◆ **Task instructions**
Copy the lines exactly as they appear, starting with the first line of the records and ending with the line that contains "other modules do".

Items from a data source:
--------------------------------

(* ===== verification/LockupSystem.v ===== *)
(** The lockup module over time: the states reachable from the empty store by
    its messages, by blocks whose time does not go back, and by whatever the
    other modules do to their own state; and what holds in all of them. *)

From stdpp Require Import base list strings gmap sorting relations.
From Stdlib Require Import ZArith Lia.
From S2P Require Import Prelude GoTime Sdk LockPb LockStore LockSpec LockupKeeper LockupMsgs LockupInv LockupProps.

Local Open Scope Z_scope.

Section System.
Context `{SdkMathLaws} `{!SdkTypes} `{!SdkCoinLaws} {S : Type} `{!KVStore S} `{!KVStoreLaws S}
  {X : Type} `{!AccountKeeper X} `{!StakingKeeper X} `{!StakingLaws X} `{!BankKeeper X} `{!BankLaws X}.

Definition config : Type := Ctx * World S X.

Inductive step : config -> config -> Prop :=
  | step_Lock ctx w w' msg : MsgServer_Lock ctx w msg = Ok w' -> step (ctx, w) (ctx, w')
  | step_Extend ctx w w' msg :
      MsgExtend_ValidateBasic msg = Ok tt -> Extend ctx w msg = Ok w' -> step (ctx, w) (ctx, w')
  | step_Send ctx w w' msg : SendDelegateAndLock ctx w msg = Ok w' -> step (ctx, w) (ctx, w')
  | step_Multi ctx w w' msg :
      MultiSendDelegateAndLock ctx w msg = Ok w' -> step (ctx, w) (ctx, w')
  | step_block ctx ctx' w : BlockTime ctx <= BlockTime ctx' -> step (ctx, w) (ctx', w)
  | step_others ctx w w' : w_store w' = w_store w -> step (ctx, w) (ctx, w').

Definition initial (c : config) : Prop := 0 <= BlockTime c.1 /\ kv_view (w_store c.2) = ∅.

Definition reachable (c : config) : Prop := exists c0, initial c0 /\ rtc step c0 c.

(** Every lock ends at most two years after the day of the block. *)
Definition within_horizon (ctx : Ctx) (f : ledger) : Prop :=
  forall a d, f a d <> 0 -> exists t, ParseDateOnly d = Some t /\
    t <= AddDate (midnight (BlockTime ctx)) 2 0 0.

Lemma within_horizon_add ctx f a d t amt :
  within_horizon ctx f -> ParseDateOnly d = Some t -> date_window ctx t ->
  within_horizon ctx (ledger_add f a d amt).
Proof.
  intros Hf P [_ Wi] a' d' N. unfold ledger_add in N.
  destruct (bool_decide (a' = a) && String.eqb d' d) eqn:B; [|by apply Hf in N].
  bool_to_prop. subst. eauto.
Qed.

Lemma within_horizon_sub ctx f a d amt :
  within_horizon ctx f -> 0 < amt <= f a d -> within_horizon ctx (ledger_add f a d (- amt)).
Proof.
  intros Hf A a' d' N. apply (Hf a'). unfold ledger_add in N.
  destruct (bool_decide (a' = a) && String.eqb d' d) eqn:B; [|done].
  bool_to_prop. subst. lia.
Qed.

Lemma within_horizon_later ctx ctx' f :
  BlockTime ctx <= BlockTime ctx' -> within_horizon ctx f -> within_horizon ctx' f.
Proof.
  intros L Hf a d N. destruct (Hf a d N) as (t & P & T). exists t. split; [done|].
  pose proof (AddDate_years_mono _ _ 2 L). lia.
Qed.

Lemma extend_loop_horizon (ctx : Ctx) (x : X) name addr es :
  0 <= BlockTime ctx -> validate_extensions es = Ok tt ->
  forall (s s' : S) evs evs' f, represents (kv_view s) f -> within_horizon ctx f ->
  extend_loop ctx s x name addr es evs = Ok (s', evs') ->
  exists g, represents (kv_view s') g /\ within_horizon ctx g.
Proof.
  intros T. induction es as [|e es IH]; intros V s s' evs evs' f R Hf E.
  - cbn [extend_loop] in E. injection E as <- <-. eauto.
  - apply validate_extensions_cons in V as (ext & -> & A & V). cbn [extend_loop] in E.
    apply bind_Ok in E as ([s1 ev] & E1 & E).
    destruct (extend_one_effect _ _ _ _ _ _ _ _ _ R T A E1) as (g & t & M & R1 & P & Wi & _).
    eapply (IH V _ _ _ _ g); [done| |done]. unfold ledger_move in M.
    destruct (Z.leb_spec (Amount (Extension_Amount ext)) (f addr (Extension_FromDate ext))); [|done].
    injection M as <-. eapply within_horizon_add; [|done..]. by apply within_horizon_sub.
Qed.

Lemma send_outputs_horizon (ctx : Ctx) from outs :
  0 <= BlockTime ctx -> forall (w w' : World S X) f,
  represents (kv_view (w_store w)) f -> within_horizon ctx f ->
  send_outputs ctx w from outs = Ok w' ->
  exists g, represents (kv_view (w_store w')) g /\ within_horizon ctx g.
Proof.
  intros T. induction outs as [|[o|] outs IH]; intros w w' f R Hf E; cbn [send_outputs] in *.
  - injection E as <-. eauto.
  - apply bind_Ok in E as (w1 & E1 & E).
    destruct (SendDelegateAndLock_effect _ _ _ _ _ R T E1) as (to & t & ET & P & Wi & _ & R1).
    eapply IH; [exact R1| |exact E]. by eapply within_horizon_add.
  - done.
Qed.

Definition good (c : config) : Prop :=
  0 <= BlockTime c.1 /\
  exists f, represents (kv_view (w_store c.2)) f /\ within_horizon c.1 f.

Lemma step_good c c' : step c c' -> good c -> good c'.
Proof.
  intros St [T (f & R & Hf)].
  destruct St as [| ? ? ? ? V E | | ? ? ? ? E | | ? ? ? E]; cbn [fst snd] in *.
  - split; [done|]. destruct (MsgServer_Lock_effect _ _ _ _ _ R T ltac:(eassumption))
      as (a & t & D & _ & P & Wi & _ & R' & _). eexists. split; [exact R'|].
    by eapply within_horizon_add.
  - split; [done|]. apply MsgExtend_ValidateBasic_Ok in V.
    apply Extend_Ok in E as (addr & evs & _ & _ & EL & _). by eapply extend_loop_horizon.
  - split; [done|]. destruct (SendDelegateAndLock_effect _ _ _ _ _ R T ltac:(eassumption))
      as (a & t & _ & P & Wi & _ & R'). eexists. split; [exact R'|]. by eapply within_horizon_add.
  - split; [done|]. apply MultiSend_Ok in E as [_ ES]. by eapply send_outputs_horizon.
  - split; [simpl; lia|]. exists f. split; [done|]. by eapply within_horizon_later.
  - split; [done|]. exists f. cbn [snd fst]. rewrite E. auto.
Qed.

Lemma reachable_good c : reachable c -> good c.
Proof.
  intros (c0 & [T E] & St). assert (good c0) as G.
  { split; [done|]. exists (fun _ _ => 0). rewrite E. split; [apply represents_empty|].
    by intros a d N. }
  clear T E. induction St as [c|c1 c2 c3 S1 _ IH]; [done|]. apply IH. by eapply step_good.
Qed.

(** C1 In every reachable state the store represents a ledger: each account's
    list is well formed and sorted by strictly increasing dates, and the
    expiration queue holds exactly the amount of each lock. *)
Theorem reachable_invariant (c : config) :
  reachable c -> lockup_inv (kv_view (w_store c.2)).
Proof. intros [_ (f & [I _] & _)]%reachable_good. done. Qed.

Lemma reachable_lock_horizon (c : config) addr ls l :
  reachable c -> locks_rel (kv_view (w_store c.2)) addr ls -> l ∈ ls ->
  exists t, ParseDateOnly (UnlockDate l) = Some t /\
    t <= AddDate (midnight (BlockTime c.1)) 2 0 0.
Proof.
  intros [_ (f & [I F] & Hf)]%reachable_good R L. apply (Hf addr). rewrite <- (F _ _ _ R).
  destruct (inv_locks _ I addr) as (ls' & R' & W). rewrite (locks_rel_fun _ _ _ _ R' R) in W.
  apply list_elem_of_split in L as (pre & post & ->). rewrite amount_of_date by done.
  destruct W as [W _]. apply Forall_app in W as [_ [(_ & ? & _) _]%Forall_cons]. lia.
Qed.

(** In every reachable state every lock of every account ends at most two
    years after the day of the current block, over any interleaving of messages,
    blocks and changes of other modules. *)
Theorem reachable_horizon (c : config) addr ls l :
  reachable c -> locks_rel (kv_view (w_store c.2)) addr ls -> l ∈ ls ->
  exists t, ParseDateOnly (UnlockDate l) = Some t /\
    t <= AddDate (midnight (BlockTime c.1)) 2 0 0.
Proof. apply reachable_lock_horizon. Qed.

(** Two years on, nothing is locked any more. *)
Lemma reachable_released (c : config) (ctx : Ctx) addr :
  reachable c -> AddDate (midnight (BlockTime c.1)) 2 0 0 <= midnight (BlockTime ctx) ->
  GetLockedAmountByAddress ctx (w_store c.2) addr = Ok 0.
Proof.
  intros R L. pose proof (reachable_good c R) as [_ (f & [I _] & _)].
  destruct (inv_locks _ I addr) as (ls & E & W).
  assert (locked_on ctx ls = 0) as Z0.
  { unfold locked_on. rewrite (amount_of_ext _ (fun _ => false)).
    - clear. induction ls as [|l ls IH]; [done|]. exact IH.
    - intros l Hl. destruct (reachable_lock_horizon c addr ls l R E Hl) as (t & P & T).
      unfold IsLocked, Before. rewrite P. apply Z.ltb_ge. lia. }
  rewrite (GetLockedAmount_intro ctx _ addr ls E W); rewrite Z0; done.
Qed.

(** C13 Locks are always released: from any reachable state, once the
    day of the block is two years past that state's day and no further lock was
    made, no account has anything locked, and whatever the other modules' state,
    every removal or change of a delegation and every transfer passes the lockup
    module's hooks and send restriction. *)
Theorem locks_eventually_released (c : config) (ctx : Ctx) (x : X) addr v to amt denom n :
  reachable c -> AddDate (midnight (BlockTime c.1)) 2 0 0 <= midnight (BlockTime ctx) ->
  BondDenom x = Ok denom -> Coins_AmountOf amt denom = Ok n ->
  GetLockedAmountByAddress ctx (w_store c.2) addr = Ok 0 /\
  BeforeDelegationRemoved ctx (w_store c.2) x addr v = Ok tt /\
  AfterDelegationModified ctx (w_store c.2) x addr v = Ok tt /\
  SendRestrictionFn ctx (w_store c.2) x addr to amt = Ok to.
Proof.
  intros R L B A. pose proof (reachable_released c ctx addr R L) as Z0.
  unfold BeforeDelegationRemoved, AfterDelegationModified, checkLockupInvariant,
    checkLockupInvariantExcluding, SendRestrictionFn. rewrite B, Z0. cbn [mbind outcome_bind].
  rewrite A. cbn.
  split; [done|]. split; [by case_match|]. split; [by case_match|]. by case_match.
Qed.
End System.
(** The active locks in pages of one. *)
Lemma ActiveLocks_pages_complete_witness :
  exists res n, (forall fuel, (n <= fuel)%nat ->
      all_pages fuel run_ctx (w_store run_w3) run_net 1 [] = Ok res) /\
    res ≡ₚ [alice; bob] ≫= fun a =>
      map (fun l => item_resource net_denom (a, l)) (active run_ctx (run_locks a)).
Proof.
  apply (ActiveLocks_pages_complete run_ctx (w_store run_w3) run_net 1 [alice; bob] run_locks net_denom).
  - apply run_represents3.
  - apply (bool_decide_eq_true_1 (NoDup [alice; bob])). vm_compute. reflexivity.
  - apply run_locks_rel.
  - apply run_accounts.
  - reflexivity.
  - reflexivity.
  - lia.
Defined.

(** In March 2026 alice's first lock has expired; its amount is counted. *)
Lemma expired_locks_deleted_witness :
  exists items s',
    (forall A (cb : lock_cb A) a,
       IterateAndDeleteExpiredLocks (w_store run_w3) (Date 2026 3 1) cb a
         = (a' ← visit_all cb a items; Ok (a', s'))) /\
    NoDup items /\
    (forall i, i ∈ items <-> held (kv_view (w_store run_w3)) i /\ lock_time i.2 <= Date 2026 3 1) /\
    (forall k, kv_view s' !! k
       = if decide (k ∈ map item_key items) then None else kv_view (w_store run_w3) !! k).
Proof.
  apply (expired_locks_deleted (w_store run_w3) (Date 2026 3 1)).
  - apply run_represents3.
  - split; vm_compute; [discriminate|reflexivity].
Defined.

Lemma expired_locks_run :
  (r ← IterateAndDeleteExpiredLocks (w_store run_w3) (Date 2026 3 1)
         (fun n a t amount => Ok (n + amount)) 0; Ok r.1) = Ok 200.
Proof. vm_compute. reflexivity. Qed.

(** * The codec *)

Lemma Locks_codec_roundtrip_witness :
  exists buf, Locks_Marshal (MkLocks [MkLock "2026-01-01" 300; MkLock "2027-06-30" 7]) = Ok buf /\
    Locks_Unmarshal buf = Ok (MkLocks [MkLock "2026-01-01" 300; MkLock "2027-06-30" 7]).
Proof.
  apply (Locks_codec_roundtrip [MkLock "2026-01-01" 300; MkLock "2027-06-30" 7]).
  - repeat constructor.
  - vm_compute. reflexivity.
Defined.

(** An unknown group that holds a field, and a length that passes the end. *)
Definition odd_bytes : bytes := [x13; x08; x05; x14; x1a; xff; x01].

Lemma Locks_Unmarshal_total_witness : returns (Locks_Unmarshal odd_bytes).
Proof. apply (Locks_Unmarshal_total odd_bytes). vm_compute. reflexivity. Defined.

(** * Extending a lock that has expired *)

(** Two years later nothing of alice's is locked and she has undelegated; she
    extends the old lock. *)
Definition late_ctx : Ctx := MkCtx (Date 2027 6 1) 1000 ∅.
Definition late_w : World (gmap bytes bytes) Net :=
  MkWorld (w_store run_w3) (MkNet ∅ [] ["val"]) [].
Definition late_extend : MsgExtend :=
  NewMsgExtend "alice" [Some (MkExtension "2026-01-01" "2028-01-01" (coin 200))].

--------------------------------

◆ **Answer to this exercise**
(* ===== verification/LockupSystem.v ===== *)
(** The lockup module over time: the states reachable from the empty store by
    its messages, by blocks whose time does not go back, and by whatever the
    other modules do to their own state; and what holds in all of them. *)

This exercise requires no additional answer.